Valid consent is an integral part of quality care and is the source of frequent enquiries from MPS members in the Caribbean. Gareth Gillespie presents a recent case and provides some core guidance

A significant proportion of clinical negligence claims are settled simply because valid consent was not obtained or documented. In theory, where harm has befallen the patient and consent was not obtained, this could also give rise to claims for assault or battery and, in extreme cases, criminal charges, but fortunately in practice this is exceptionally rare. For consent to be valid:

The patient must be competent

  • Mental capacity is decision-specific. Assessment of a person’s capacity should be based on his/her ability to understand, retain and weigh in the balance the information relevant to a particular decision. The person must also be able to communicate their decision. A patient who is unable to make a decision about a complex proposal is not necessarily incapable of making any decisions at all, and may be perfectly able to consent where the issues are simpler. The starting point in the case of adults is always to presume that the patient has capacity until it is shown otherwise.

The patient must have sufficient information to make a choice 

  • Without adequate information, patients are unable to make decisions about their treatment.
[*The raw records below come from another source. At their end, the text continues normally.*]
(** From the reservation to the goroutine of the pod; [None] is success. *)
Definition launch_pod (task team command image source : string) (env : gmap string string)
    (claim : Docker.V0002ClaimResponse) : go (option string) :=
  let environment := stringPtr (Docker.cl_environment claim) in
  let token := stringPtr (Docker.cl_token claim) in
  _ ← reservePodSlot;
  reported ← appendTaskEvent task team "running" running_payload;
  match reported with
  | Some e => _ ← releasePodSlotReservation; mret (Some (Docker.er_text e))
  | None =>
      id ← executor_id;
      let spec := pod_spec id task team command image source env in
      r ← kcall_ (KCreatePod spec);
      match r with
      | Err e =>
          _ ← transact (λ disk, mem_delete_assignment disk task);
          _ ← releasePodSlotReservation;
          mret (Some (Docker.er_text e))
      | Ok ref =>
          _ ← kcall_ KNow;
          o ← addPod task (new_slot task team command image source env claim (pr_uid ref));
          _ ← releasePodSlotReservation;
          now ← kcall_ KNow;
          _ ← transact (λ disk, mem_put_assignment disk
                (assignment task team id command image source environment token
                   (runtime_ref (sp_name spec) (pr_uid ref)) "" "running" now));
          _ ← spawn (TPod o);
          mret None
      end
  end.

(** From the claim to the reservation. *)
Definition start_claimed (task team command : string) (claim : Docker.V0002ClaimResponse) :
    go (option string) :=
  let environment := stringPtr (Docker.cl_environment claim) in
  let token := stringPtr (Docker.cl_token claim) in
  opened ← (if Docker.cl_launch claim then
              if bool_decide (token = "") then
                mret (Err "launch parameters require scope_token" : result string (gmap string string))
              else
                r ← kcall_ (KOpenEnvironment task token);
                mret match r with
                     | Ok values => Ok (pod_env (kc_api_key cfg) values)
                     | Err e => Err (Docker.er_text e)
                     end
            else mret (Ok (openHandsPodEnv (kc_api_key cfg))));
  match opened with
  | Err e => mret (Some e)
  | Ok env =>
      match claim_image claim with
      | None => mret (Some "missing resolved_image")
      | Some image =>
          let source := stringPtr (Docker.cl_image_source claim) in
          id ← executor_id;
          now ← kcall_ KNow;
          _ ← transact (λ disk, mem_put_assignment disk
                (assignment task team id command image source environment token "" "" "claimed" now));
          launch_pod task team command image source env claim
      end
  end.

Definition startTaskV0002 (summary : Docker.V0002TaskSummary) : go (option string) :=
  let task := Docker.ts_id summary in
  let team := Docker.ts_team summary in
  command ← commandIDFor task;
  id ← executor_id;
  now ← kcall_ KNow;
  intent ← transact (λ disk, mem_put_assignment disk
             (assignment task team id command "" "" "" "" "" "" "claiming" now));
  match intent with
  | Err e => mret (Some e)
  | Ok _ =>
      r ← kcall_ (KClaimTask task command);
      match r with
      | Err e =>
          mret (if Docker.IsOlderTaskMustBeClaimedFirst e || Docker.IsTaskAlreadyClaimed e
                   || Docker.IsNotFound e
                then None else Some (Docker.er_text e))
      | Ok claim =>
          if bool_decide (Docker.cl_claim claim ≠ "claimed") then mret (Some "unexpected envelope")
          else start_claimed task team command claim
      end
  end.
Definition kube_keep (r : token) (σ σ' : Executor) : Prop :=
  match r with
  | TokMain => (∀ t, phase σ' t = phase σ t) ∧ pods σ' ⊆ pods σ ∧ k_id σ' = k_id σ ∧
      known_id σ' = known_id σ
  | TokUuid u => k_trace σ `suffix_of` k_trace σ' ∧ (distinct (k_trace σ') → same_at (evt u) σ σ')
  end.

Lemma drawn_suffix tr tr' u : tr `suffix_of` tr' → u ∈ drawn tr → u ∈ drawn tr'.
Proof using. intros [l ->]. unfold drawn. rewrite omap_app, elem_of_app. by right. Qed.

Lemma distinct_suffix tr tr' : tr `suffix_of` tr' → distinct tr' → distinct tr.
Proof using. intros [l ->]. unfold distinct, drawn. rewrite omap_app. by intros (_ & _ & ?)%NoDup_app. Qed.

Lemma truthful_suffix tr tr' : tr `suffix_of` tr' → truthful tr' → truthful tr.
Proof using.
  intros [l ->]. induction l as [|a l IH]; [done|]. intros [_ Ht]. by apply IH.
Qed.

Lemma sent_suffix tr tr' e : tr `suffix_of` tr' → sent e tr → sent e tr'.
Proof using. intros [l ->]. unfold sent. rewrite fmap_app, elem_of_app. by right. Qed.

Lemma acknowledged_suffix tr tr' e : tr `suffix_of` tr' → acknowledged e tr → acknowledged e tr'.
Proof using. intros [l ->]. unfold acknowledged. rewrite elem_of_app. by right. Qed.

Lemma pod_of_suffix tr tr' task command name uid :
  tr `suffix_of` tr' → pod_of tr task command name uid → pod_of tr' task command name uid.
Proof using.
  intros [l ->] (spec & ref & Hin & H'). exists spec, ref. split; [|done]. apply elem_of_app. by right.
Qed.

Lemma ref_ok_suffix tr tr' r : tr `suffix_of` tr' → ref_ok tr r → ref_ok tr' r.
Proof using.
  intros Hs [He|(name & uid & He & Hp)]; [by left|right]. exists name, uid. split; [done|].
  by eapply pod_of_suffix.
Qed.

Lemma kube_evolves_preorder : PreOrder kube_evolves.
Proof using.
  split.
  - intros σ. split_and!; [done|done|]. intros _ i r Hr. by exists r.
  - intros σ1 σ2 σ3 (S12 & I12 & O12) (S23 & I23 & O23). split_and!; [by etrans| |].
    + intros Hn. rewrite <- (I12 Hn). apply I23. by rewrite (I12 Hn).
    + intros Hd i r Hr. destruct (O12 (distinct_suffix _ _ S23 Hd) i r Hr) as (r2 & Hr2 & E2).
      destruct (O23 Hd i r2 Hr2) as (r3 & Hr3 & E3). exists r3. split; [done|congruence].
Qed.

Lemma kube_keep_preorder r : PreOrder (kube_keep r).
Proof using.
  split.
  - intros σ. destruct r; simpl; split_and!; try done. intros _. split; [eauto|auto].
  - intros σ1 σ2 σ3. destruct r as [|u].
    + intros (P12 & A12 & K12 & M12) (P23 & A23 & K23 & M23).
      split_and!; [intros t; by rewrite P23|by etrans|congruence|congruence].
    + intros (S12 & E12) (S23 & E23). split; [by etrans|]. intros Hd.
      destruct (E12 (distinct_suffix _ _ S23 Hd)) as [O12 T12], (E23 Hd) as [O23 T23].
      split.
      * intros r3 H3. destruct (O23 r3 H3) as (r2 & H2 & E2). destruct (O12 r2 H2) as (r1 & ? & ?).
        exists r1. split; [done|congruence].
      * intros e He Hs. destruct (T23 e He Hs) as [Hs2|(r2 & H2 & E2)]; [by apply T12|right].
        destruct (O12 r2 H2) as (r1 & ? & ?). exists r1. split; [done|congruence].
Qed.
The information provided should, for example, include: an explanation of the investigation, diagnosis or treatment; an explanation of the probabilities of success, or the risk of failure; or harm associated with options for treatment. The patient should be given time to ask questions.

The patient must be able to give their consent freely 

  • Pressuring patients into consenting to treatment can invalidate the consent. To ensure that consent is freely given, patients should, where possible, be given time to consider their options before deciding to proceed with a proposed treatment. Be aware, too, that patients’ friends and relatives may also try to exert their influence and that this can be subtle but nevertheless powerful.

In all circumstances, any discussions about consent must be fully documented in the patient record.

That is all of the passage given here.